Tax Court Approves Medical Deduction for Sex Reassignment Surgery

For the first time in history, the federal Tax Court has approved a sex change operation as a medical expense deduction for a taxpayer.

The taxpayer was born male and diagnosed with a gender identity disorder. The male took a series of feminizing hormones from 1997 to 2001 and underwent gender reassignment surgery in 2001. For the 2001 tax year, the individual claimed a total of $21,741 in deductions for the cost of the hormones, surgeries, transportation and surgery-related expenses. When the individual first submitted his tax return, the IRS did not allow the deduction.
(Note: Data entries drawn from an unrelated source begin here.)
Lemma fraction_positive_is_a_fraction_witness :
  exists v : fval,
    [Num (1 # 2)] = [v] /\
    (v = NaN \/ exists q : Q, v = Num q /\ (0 <= q)%Q /\ (q <= 1)%Q).
Proof.
  apply (fraction_positive_is_a_fraction
           (bools [3; 3] [1;1;0; 0;0;0; 1;1;1]) (bools [3; 3] [1;0;0; 0;1;1; 0;1;1])
           0 (6 # 10) "nuclei" "tf"
           [Num (1 # 2)] ["frac-nuclei-pos-tf-erode-0-thresh-0.60"]).
  vm_compute. reflexivity.
Defined.

Lemma fraction_positive_threshold_is_strict_witness :
  exists v : fval,
    [Num (0 # 1)] = [v] /\
    (v = NaN \/ exists q : Q, v = Num q /\ q == 0).
Proof.
  apply (fraction_positive_threshold_is_strict
           (bools [1; 2] [1; 1]) (bools [1; 2] [1; 1]) 0 1 "nuclei" "tf"
           [Num (0 # 1)] ["frac-nuclei-pos-tf-erode-0-thresh-1.00"]).
  - vm_compute. discriminate.
  - vm_compute. reflexivity.
Defined.

Lemma nuclei_per_cell_histogram_all_background_witness :
  exists (fs : list fval) (names : list string),
    nuclei_per_cell_histogram (ints [2; 2] [0; 0; 0; 0]%Z) (ints [2; 2] [0; 0; 0; 0]%Z) 3
    = Ok (fs, names) /\
    length fs = 3 + 2 /\
    Forall (fun v => v = NaN) fs.
Proof.
  apply (nuclei_per_cell_histogram_all_background
           (ints [2; 2] [0; 0; 0; 0]%Z) (ints [2; 2] [0; 0; 0; 0]%Z) 3).
  - intros x Hx. simpl in Hx. intuition congruence.
  - intros x Hx. simpl in Hx. intuition congruence.
  - reflexivity.
Defined.

Lemma nuclei_per_cell_value_witness :
  nth 1 [0; 2] 0 =
  nuclei_in_cell (data (fst (label_int (ints [1; 2] [1; 0]%Z))))
                 (data (fst (label_int (ints [1; 2] [1; 1]%Z)))) 1 +
  (if in_dec Nat.eq_dec 0
             (map fst (filter (fun r => snd r =? 1)
                         (combine (data (fst (label_int (ints [1; 2] [1; 0]%Z))))
                                  (data (fst (label_int (ints [1; 2] [1; 1]%Z)))))))
   then 1 else 0).
Proof.
  apply (nuclei_per_cell_value (ints [1; 2] [1; 0]%Z) (ints [1; 2] [1; 1]%Z) [0; 2] 1).
  - vm_compute. reflexivity.
  - lia.
Defined.

Lemma default_feature_map_tuple_raises_witness :
  default_feature_map (L := example_library)
                      (floats [2; 2; 3] [1;2;3; 4;5;6; 7;8;9; 10;11;12]%Z)
                      (Some (ThrTuple [1; 2; 3]%Q)) None None None SeedNone example_world
  = Raise (ValueError "operands could not be broadcast together").
Proof.
  apply (default_feature_map_tuple_raises (L := example_library)
           (floats [2; 2; 3] [1;2;3; 4;5;6; 7;8;9; 10;11;12]%Z)
           [2] 2 3 [1; 2; 3]%Q None SeedNone example_world).
  - reflexivity.
  - lia.
  - simpl; lia.
  - simpl; lia.
  - lia.
Defined.

Lemma default_feature_map_no_channel_witness :
  default_feature_map (L := example_library) blob_image (Some (ThrFloat 1)) (Some [0])
                      (Some []) None SeedNone example_world
  = Raise (ValueError "need at least one array to concatenate").
Proof.
  eapply (default_feature_map_no_channel (L := example_library)
            blob_image (Some (ThrFloat 1)) (Some [0]) (Some []) None SeedNone example_world
            [0]).
  - reflexivity.
  - vm_compute. reflexivity.
  - reflexivity.
Defined.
According IRC § 213, taxpayers are permitted to deduct the cost of medical care paid during a tax year as long as the total amount does not exceed 7.5% of the taxpayer’s adjusted gross income. In this case, the IRS argued that the taxpayer’s hormone therapy, sex reassignment surgery and breast augmentation surgery could not be considered a medical expense and qualified instead as cosmetic surgery. The IRS also argued that there was no evidence that the procedures were actually effective in treating the individual’s gender identity disorder because gender identity disorder is a mental disorder, not a physical one.

After reviewing the case, the Tax Court concluded that gender identify disorder is a disease for purposes of IRC § 213 and that since the taxpayer suffered significant impairment from the disease, the surgeries were performed to treat a medical condition. Experts in court testified that the sex reassignment surgery and breast implants were a part of the treatment plan for the individual and are effective for treating gender identity disorder.

The court allowed the taxpayer to take a deduction for the costs of hormone therapy and sex reassignment surgery, but did not permit the taxpayer to take a deduction on breast augmentation surgery because breast implants.